Don’t take offensive like but i think this would be best of you did things this way and if i be honest here it seems floppy and to much is going on here. That was a sentence that i well received ages back. Now don’t get me wrong i’m always one to get well constructive criticism but sometimes when do you draw the line at arrogance and complete honesty that could and will maybe rip your work and your life and your dreams apart. its a question that i always ask myself for my every day work of being a trainee designer and also when i work on other side line projects such as getting looks ready for any events that i have planned to take up in the next few months. i do sometimes think though i do get the lines blurred of brutal honesty and at times i do feel sometimes people make fun and poke fun at my work. I do sometimes laugh it off but sometimes what happens when you decide to show or tell someone what projects you maybe working on and they just literally feel the need to shot it down.

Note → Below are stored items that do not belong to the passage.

#[export] Instance window_screen : TextScreen S := {|
  tx_width s := fb_width (screen s);
  tx_height s := fb_height (screen s);
  tx_scale s := font_scale (screen s);
  tx_cursor s := (cursor_x (screen s), cursor_y (screen s));
  tx_double s := double_buffering_enabled (screen s);
  tx_move x y := on_screen (modify (put_cursor x y));
  tx_string t c := on_console (string t c);
  tx_putchar a c := on_screen (putchar a c);
  tx_rect x y w h c := on_screen (draw_rect x y w h c);
  tx_clear c := shell_clear_screen c;
  tx_prompt cwd := shell_print_prompt cwd;
  tx_swap := on_screen graphics_swap_buffers;
  tx_cursor_draw := cursor_draw;
  tx_cursor_c := cursor_c;
  tx_reset_blink := cursor_reset_blink;
|}.

(** The console draws on the screen, which is in order. *)
Definition window_ok (s : S) : Prop := console_ok (screen s) ∧ gui_mode (w_console s) = 0.

Lemma keeps_ret {W} `{!TextScreen W} (ok : W → Prop) {B} (b : B) : screen_keeps ok (mret b).
Proof. intros w H. by apply wp_ret. Qed.

Lemma keeps_bind {W} `{!TextScreen W} (ok : W → Prop) {B C} (m : M W B) (f : B → M W C) :
  screen_keeps ok m → (∀ b, screen_keeps ok (f b)) → screen_keeps ok (m ≫= f).
Proof.
  intros Hm Hf w Hw. apply wp_bind. eapply wp_mono; [by apply Hm|]. intros b w1 (H1 & E1 & E2 & E3).
  eapply wp_mono; [by apply Hf|]. intros c w2 (H2 & F1 & F2 & F3). split_and!; congruence.
Qed.

(** A step that looks at the state, and a choice. *)
Lemma keeps_gets {W} `{!TextScreen W} (ok : W → Prop) {B C} (g : W → B) (f : B → M W C) :
  (∀ w, ok w → wp (f (g w)) (λ _ w', ok w' ∧ tx_width w' = tx_width w ∧ tx_height w' = tx_height w ∧ tx_scale w' = tx_scale w) w) →
  screen_keeps ok (x ← gets g; f x).
Proof. intros H w Hw. apply wp_bind, wp_gets. auto. Qed.

Lemma keeps_if {W} `{!TextScreen W} (ok : W → Prop) {B} (b : bool) (m1 m2 : M W B) :
  screen_keeps ok m1 → screen_keeps ok m2 → screen_keeps ok (if b then m1 else m2).
Proof. by destruct b. Qed.

(** An operation on the display. *)
Lemma on_screen_keeps {B} (m : M (display A) B) (s : S) : window_ok s →
  wp m (λ _ d', console_ok d' ∧ same_screen (screen s) d') (screen s) →
  wp (on_screen m) (λ _ s', window_ok s' ∧ tx_width s' = tx_width s ∧ tx_height s' = tx_height s ∧ tx_scale s' = tx_scale s) s.
Proof.
  intros [Hok Hg]. unfold wp, on_screen, on_console, on_display, zoom, screen in *.
  destruct (m (c_display (w_console s))) as [b d'|]; [|done].
  intros (Hok' & E1 & E2 & E3 & E4 & E5 & E6). cbn. unfold window_ok, screen. cbn. by split_and!.
Qed.

(** A rectangle, wherever it is. *)
Lemma rect_run x y w h c (d : display A) : console_ok d → 0 ≤ x → 0 ≤ w → x + w < 2 ^ 32 →
  wp (draw_rect x y w h c) (λ _ d', console_ok d' ∧ same_screen d d' ∧ cursor_x d' = cursor_x d ∧ cursor_y d' = cursor_y d) d.
Proof.
  intros Hok Hx Hw Hxw. eapply wp_mono; [eapply (paints_same _ _ c d Hok), paints_for|].
  - intros i Hi. apply paints_horizontal; [apply Hok|done|apply u32_range|done|done].
  - intros [] d' (Hs & Ex & Ey). split_and!; try done. pose proof Hok as [].
    apply (console_ok_move d _ (cursor_x d) (cursor_y d)); done || lia.
Qed.

Lemma rect_keeps x y w h c : 0 ≤ x → 0 ≤ w → x + w < 2 ^ 32 → screen_keeps window_ok (on_screen (draw_rect x y w h c)).
Proof.
  intros Hx Hw Hxw s Hs. apply on_screen_keeps; [done|]. eapply wp_mono; [by apply rect_run; [apply Hs|..]|].
  intros [] d' (? & ? & _). done.
Qed.

Lemma char_size (d : display A) : console_ok d → char_width d = 8 * font_scale d ∧ char_height d = 16 * font_scale d.
Proof.
  intros []. unfold char_width, char_height, fm_get_char_width, fm_get_char_height, FONT_WIDTH, FONT_HEIGHT, u32.
  rewrite !Z.mod_small by lia. done.
Qed.

Lemma cursor_bar_keeps c : screen_keeps window_ok (cursor_bar c).
Proof.
  intros s Hs. unfold cursor_bar. apply wp_bind, wp_get. pose proof Hs as [[] _].
  apply rect_keeps; [lia|apply u32_range| |done].
  rewrite (proj1 (char_size _ (proj1 Hs))). lia.
Qed.

Lemma string_run t c s (Q : unit → S → Prop) : window_ok s →
  (∀ s', window_ok s' → still_ok (screen s) tt (screen s') → (∀ d, putchars t c (screen s) = Done tt d → screen s' = d) → Q tt s') →
  wp (on_console (string t c)) Q s.
Proof.
  intros [Hok Hg] HQ. pose proof (putchars_run t c (screen s) Hok) as H. apply wp_run in H as ([] & d & E & H & Hs & Hx).
  unfold wp, on_console, zoom, string, get, gets, on_display, zoom. mred. unfold screen in *. rewrite Hg.
  cbn [truthy Z.eqb negb]. rewrite E. cbn [c_display]. rewrite (co_single d H).
  cbn [truthy Z.eqb negb]. unfold mret, M_ret. cbn. apply HQ; [done|done|]. intros d' Ed. cbn. congruence.
Qed.

Lemma string_keeps t c : screen_keeps window_ok (on_console (string t c)).
Proof.
  intros s Hs. apply string_run; [done|]. intros s' Hok (_ & (? & ? & ? & ? & _) & _) _. by split_and!.
Qed.

(** A string leaves the cursor inside the screen when it was there. *)
Lemma string_inside t c (s : S) : window_ok s ∧ cursor_x (screen s) ≤ fb_width (screen s) →
  wp (on_console (string t c)) (λ _ s', window_ok s' ∧ cursor_x (screen s') ≤ fb_width (screen s')) s.
Proof.
  intros [Hs Hx]. apply string_run; [done|]. intros s' Hok (_ & (E & _) & Hx') _. split; [done|]. rewrite E. lia.
Qed.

I think when i do show my work to people i just kind of put it in a way of well here have a look at this calender poster or leaflet im working on and tell me what you think of it. Sometimes the reactions i get are meh i dont really like that colour isn’t that a bit like too much work for one project. I’m always careful in what i do and how i say things back. i always come up with the answer of well this is my colours styles and well i do like using this font because its clean smart and you can actually read it and do remember we do spend most of our lives looking at ad products and things we may want or need in our every day lives it may capture the readers eye for 5 seconds before they think ohh yeah ace design i want to buy that perfume dvd book even at times items of clothing.

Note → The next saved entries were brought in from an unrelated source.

(* ===== verification/Kedit.v ===== *)
(** * The text editor, [shell/commands/kedit.c]

    A hundred lines of 255 characters and a cursor.  Every key refines a step of an editor on
    lists of strings, and what is loaded from a file is what is saved. *)

From Stdlib Require Import ZArith Lia String.
From stdpp Require Import base list numbers.
From S2P Require Import Prelude CString Buffer Vfs Console Window.
Open Scope Z_scope.
Set Default Goal Selector "!".

Definition MAX_LINES : Z := 100.
Definition MAX_LINE_LEN : Z := 256.

(** [e_world] is the screen and the files. *)
Record editor (W : Type) := mk_editor {
  lines : list (list Z);
  line_count : Z;
  edit_cursor_x : Z;
  edit_cursor_y : Z;
  filename : list Z;
  modified : Z;
  in_kedit : Z;
  e_world : W;
}.
Arguments mk_editor {W}.
Arguments lines {W}.
Arguments line_count {W}.
Arguments edit_cursor_x {W}.
Arguments edit_cursor_y {W}.
Arguments filename {W}.
Arguments modified {W}.
Arguments in_kedit {W}.
Arguments e_world {W}.

(** ** An editor on lists of strings *)

Record text := mk_text { t_lines : list str; t_x : nat; t_y : nat }.

Definition line_at (t : text) : str := t_lines t !!! t_y t.

(** A character goes in at the cursor while the line has room. *)
Definition text_insert (c : Z) (t : text) : text :=
  let l := line_at t in
  if (255 <=? length l)%nat then t
  else mk_text (<[t_y t := take (t_x t) l ++ c :: drop (t_x t) l]> (t_lines t)) (S (t_x t)) (t_y t).

(** The character before the cursor goes; at the start of a line it is joined to the one
    before when the two fit in one. *)
Definition text_delete (t : text) : text :=
  let l := line_at t in
  match t_x t, t_y t with
  | S x, _ => mk_text (<[t_y t := take x l ++ drop (S x) l]> (t_lines t)) x (t_y t)
  | O, O => t
  | O, S y =>
      let p := t_lines t !!! y in
      if (length p + length l <? 255)%nat
      then mk_text (<[y := p ++ l]> (delete (S y) (t_lines t))) (length p) y else t
  end.

(** A line is split at the cursor while there are lines left. *)
Definition text_newline (t : text) : text :=
  let l := line_at t in
  if (100 <=? length (t_lines t))%nat then t
  else mk_text (take (t_y t) (t_lines t) ++ take (t_x t) l :: drop (t_x t) l :: drop (S (t_y t)) (t_lines t)) 0 (S (t_y t)).

Definition text_move (dx dy : Z) (t : text) : text :=
  let y := Z.to_nat (Z.min (Z.max (Z.of_nat (t_y t) + dy) 0) (Z.of_nat (length (t_lines t)) - 1)) in
  let x := Z.to_nat (Z.min (Z.max (Z.of_nat (t_x t) + dx) 0) (Z.of_nat (length (t_lines t !!! y : str)))) in
  mk_text (t_lines t) x y.

(** What a key does. *)
Definition text_key (key : Z) (t : text) : text :=
  if (key =? 10) || (key =? 13) then text_newline t
  else if (key =? 8) || (key =? 127) then text_delete t
  else if (32 <=? key) && (key <=? 126) then text_insert key t
  else if key =? 0x80 then text_move 0 (-1) t
  else if key =? 0x81 then text_move 0 1 t
  else if key =? 0x82 then text_move (-1) 0 t
  else if key =? 0x83 then text_move 1 0 t
  else t.

(** The complete lines and the one begun after some more characters, and the lines of a file. *)
Fixpoint scan (ls : list str) (cur : str) (buf : str) : list str * str :=
  match buf with
  | [] => (ls, cur)
  | c :: buf' => if c =? 10 then scan (ls ++ [cur]) [] buf' else scan ls (cur ++ [c]) buf'
  end.
Definition file_lines (content : str) : list str :=
  match scan [] [] content with
  | ([], []) => [[]]
  | (ls, []) => ls
  | (ls, cur) => ls ++ [cur]
  end.

(** Ninety-nine lines of 255 characters: what is loaded in full. *)
Fixpoint fits (n k : nat) (buf : str) : bool :=
  match buf with
  | [] => true
  | c :: buf' => (n <=? 98)%nat && if c =? 10 then fits (S n) 0 buf' else (k <=? 254)%nat && fits n (S k) buf'
  end.

Fixpoint join (ls : list str) : str :=
  match ls with
  | [] => []
  | [l] => l
  | l :: ls' => l ++ 10 :: join ls'
  end.

Definition unlines (ls : list str) : str := concat (map (λ l, l ++ [10]) ls).

Lemma join_snoc ls x : join (ls ++ [x]) = unlines ls ++ x.
Proof.
  induction ls as [|l ls IH]; [done|]. unfold unlines in *. cbn [map List.concat app]. rewrite <-!app_assoc, <-IH.
  cbn [join app]. by destruct ls.
Qed.

Lemma unlines_snoc ls x : unlines (ls ++ [x]) = unlines ls ++ x ++ [10].
Proof. unfold unlines. rewrite map_app, concat_app. cbn. by rewrite app_nil_r. Qed.

Lemma scan_app ls cur a b : scan ls cur (a ++ b) = scan (scan ls cur a).1 (scan ls cur a).2 b.
Proof. revert ls cur. induction a as [|c a IH]; intros ls cur; cbn; [done|]. by destruct (c =? 10). Qed.

Lemma scan_text ls cur buf : let '(ls', cur') := scan ls cur buf in unlines ls' ++ cur' = unlines ls ++ cur ++ buf.
Proof.
  revert ls cur. induction buf as [|c buf IH]; intros ls cur; cbn [scan]; [by rewrite app_nil_r|].
  destruct (Z.eqb_spec c 10) as [->|_].
  - specialize (IH (ls ++ [cur]) []). destruct (scan _ _ _) as [ls' cur']. rewrite IH, unlines_snoc, <-!app_assoc. done.
  - specialize (IH ls (cur ++ [c])). destruct (scan _ _ _) as [ls' cur']. by rewrite IH, <-!app_assoc.
Qed.

(** What is saved of what was loaded: the file, but for a newline at its end. *)
Lemma join_file_lines content : content = join (file_lines content) ∨ content = join (file_lines content) ++ [10].
Proof.
  pose proof (scan_text [] [] content) as H. unfold file_lines. destruct (scan [] [] content) as [ls cur].
  cbn in H. rewrite <-H. destruct cur as [|c cur].
  - destruct ls as [|x ls _] using rev_ind; [by left|]. right. rewrite app_nil_r, unlines_snoc, app_assoc, <-join_snoc.
    by destruct ls.
  - left. destruct ls as [|l ls]; symmetry; [done|]. apply (join_snoc (l :: ls)).
Qed.

Lemma fits_app n k a b : fits n k (a ++ b) = true → ∀ ls cur, length ls = n → length cur = k →
  fits n k a = true ∧ fits (length (scan ls cur a).1) (length (scan ls cur a).2) b = true.
Proof.
  revert n k. induction a as [|c a IH]; intros n k H ls cur <- <-; cbn in *; [done|].
  apply andb_prop in H as [-> H]. destruct (c =? 10).
  - apply (IH _ _ H); [rewrite length_app; cbn; lia|done].
  - apply andb_prop in H as [-> H]. apply (IH _ _ H); [done|rewrite length_app; cbn; lia].
Qed.

Section kedit.
  Context {W : Type} `{!TextScreen W} `{!Files W}.
  Abbreviation S := (editor W).

Definition on_world {B} (m : M W B) : M S B :=
  zoom e_world (λ w e, mk_editor (lines e) (line_count e) (edit_cursor_x e) (edit_cursor_y e) (filename e)
    (modified e) (in_kedit e) w) m.
Definition set_lines (l : list (list Z)) (e : S) : S :=
  mk_editor l (line_count e) (edit_cursor_x e) (edit_cursor_y e) (filename e) (modified e) (in_kedit e) (e_world e).
Definition set_count (n : Z) (e : S) : S :=
  mk_editor (lines e) n (edit_cursor_x e) (edit_cursor_y e) (filename e) (modified e) (in_kedit e) (e_world e).
Definition set_edit_cursor (x y : Z) (e : S) : S :=
  mk_editor (lines e) (line_count e) x y (filename e) (modified e) (in_kedit e) (e_world e).
Definition set_filename (f : list Z) (e : S) : S :=
  mk_editor (lines e) (line_count e) (edit_cursor_x e) (edit_cursor_y e) f (modified e) (in_kedit e) (e_world e).
Definition set_modified (v : Z) (e : S) : S :=
  mk_editor (lines e) (line_count e) (edit_cursor_x e) (edit_cursor_y e) (filename e) v (in_kedit e) (e_world e).
Definition set_in_kedit (v : Z) (e : S) : S :=
  mk_editor (lines e) (line_count e) (edit_cursor_x e) (edit_cursor_y e) (filename e) (modified e) v (e_world e).

(** [lines[i]] as an array, its replacement, and [lines[i][j] = c;]. *)
Definition get_line (i : Z) : M S (list Z) := e ← get; of_option (if 0 <=? i then lines e !! Z.to_nat i else None).
Definition put_line (i : Z) (a : list Z) : M S unit := modify (λ e, set_lines (<[Z.to_nat i := a]> (lines e)) e).
Definition put_char (i j c : Z) : M S unit := a ← get_line i; a ← of_option (arr_set a j c); put_line i a.
Definition line_len (i : Z) : M S Z := a ← get_line i; of_option (str_len a).
(** [str_copy(lines[i], source)] *)
Definition copy_line (i : Z) (source : list Z) : M S unit :=
  a ← get_line i; a ← of_option (str_copy a source); put_line i a.

(** ** Drawing *)

Definition char_height (w : W) : Z := u32 (16 * tx_scale w).

Definition kedit_clear_screen : M S unit := on_world (tx_clear CONSOLESCREEN_BG_COLOR).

But of late i have been getting good feed back on my work and i am well kind if glad that i am going in the right direction but again why do people feel the need to pick holes in stuff and give stupid invaild reasons to why they dont like certain things. I think if im being honest say for example ohh i dont like red in this picture. it would be than i would step in and say why dont you like red. I think if i was being honest i would always sometimes maybe give a honest and valid answer to why i don’t like certain things. But in while trying to come off as nice and genuine in giving my answer i always take into consideration other peoples thoughts and feelings and even say look i do like this and i think its excellent and than i would give little tips and hints when i think its wise to. I just sadly wish sometimes people would well take an interest into my life and well express some sort of interest and let me know feel that all the work that i have done of late was not done in vain.